◆ **WHAT THIS TASK INVOLVES**:
Restate word for word, and only, the lines that extend from the line containing "c)) c]> calls) unread reading" through the end of the records below.

Stored items
———
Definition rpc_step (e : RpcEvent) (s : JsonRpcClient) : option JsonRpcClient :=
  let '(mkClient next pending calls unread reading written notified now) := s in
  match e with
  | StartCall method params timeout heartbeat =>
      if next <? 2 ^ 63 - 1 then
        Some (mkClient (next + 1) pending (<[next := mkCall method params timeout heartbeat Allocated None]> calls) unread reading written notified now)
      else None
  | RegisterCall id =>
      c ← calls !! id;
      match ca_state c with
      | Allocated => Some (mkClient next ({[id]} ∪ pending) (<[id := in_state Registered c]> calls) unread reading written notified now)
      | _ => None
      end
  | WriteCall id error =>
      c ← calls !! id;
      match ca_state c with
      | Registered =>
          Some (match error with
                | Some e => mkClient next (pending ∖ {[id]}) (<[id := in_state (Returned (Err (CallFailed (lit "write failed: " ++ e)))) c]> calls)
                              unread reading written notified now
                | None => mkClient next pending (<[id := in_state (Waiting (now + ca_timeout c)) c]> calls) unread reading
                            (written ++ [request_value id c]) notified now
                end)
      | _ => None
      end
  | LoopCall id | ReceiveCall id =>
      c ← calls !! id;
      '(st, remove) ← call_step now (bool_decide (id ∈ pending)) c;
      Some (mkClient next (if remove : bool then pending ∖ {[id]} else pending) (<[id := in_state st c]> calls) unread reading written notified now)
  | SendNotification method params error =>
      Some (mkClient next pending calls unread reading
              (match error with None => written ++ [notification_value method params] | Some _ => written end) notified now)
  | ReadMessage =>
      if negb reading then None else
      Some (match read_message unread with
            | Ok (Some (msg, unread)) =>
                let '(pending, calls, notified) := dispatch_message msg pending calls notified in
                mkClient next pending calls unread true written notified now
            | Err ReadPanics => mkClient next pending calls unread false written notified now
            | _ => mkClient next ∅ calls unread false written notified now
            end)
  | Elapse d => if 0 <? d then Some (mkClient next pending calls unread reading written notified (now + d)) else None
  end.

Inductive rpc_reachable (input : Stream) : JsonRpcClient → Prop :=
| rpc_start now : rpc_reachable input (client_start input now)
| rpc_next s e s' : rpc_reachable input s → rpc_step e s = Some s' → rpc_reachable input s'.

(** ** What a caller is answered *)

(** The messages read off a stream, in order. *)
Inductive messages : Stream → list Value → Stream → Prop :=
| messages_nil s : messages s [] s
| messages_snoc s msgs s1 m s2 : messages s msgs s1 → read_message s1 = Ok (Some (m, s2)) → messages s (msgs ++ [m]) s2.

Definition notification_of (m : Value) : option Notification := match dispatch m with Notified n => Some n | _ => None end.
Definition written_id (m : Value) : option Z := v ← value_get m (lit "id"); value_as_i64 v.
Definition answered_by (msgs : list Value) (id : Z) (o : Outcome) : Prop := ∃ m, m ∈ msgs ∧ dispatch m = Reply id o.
———
◆ **SOLUTION TO THE EXERCISE**:
                | None => mkClient next pending (<[id := in_state (Waiting (now + ca_timeout c)) c]> calls) unread reading
                            (written ++ [request_value id c]) notified now
                end)
      | _ => None
      end
  | LoopCall id | ReceiveCall id =>
      c ← calls !! id;
      '(st, remove) ← call_step now (bool_decide (id ∈ pending)) c;
      Some (mkClient next (if remove : bool then pending ∖ {[id]} else pending) (<[id := in_state st c]> calls) unread reading written notified now)
  | SendNotification method params error =>
      Some (mkClient next pending calls unread reading
              (match error with None => written ++ [notification_value method params] | Some _ => written end) notified now)
  | ReadMessage =>
      if negb reading then None else
      Some (match read_message unread with
            | Ok (Some (msg, unread)) =>
                let '(pending, calls, notified) := dispatch_message msg pending calls notified in
                mkClient next pending calls unread true written notified now
            | Err ReadPanics => mkClient next pending calls unread false written notified now
            | _ => mkClient next ∅ calls unread false written notified now
            end)
  | Elapse d => if 0 <? d then Some (mkClient next pending calls unread reading written notified (now + d)) else None
  end.

Inductive rpc_reachable (input : Stream) : JsonRpcClient → Prop :=
| rpc_start now : rpc_reachable input (client_start input now)
| rpc_next s e s' : rpc_reachable input s → rpc_step e s = Some s' → rpc_reachable input s'.

(** ** What a caller is answered *)

(** The messages read off a stream, in order. *)
Inductive messages : Stream → list Value → Stream → Prop :=
| messages_nil s : messages s [] s
| messages_snoc s msgs s1 m s2 : messages s msgs s1 → read_message s1 = Ok (Some (m, s2)) → messages s (msgs ++ [m]) s2.

Definition notification_of (m : Value) : option Notification := match dispatch m with Notified n => Some n | _ => None end.
Definition written_id (m : Value) : option Z := v ← value_get m (lit "id"); value_as_i64 v.
Definition answered_by (msgs : list Value) (id : Z) (o : Outcome) : Prop := ∃ m, m ∈ msgs ∧ dispatch m = Reply id o.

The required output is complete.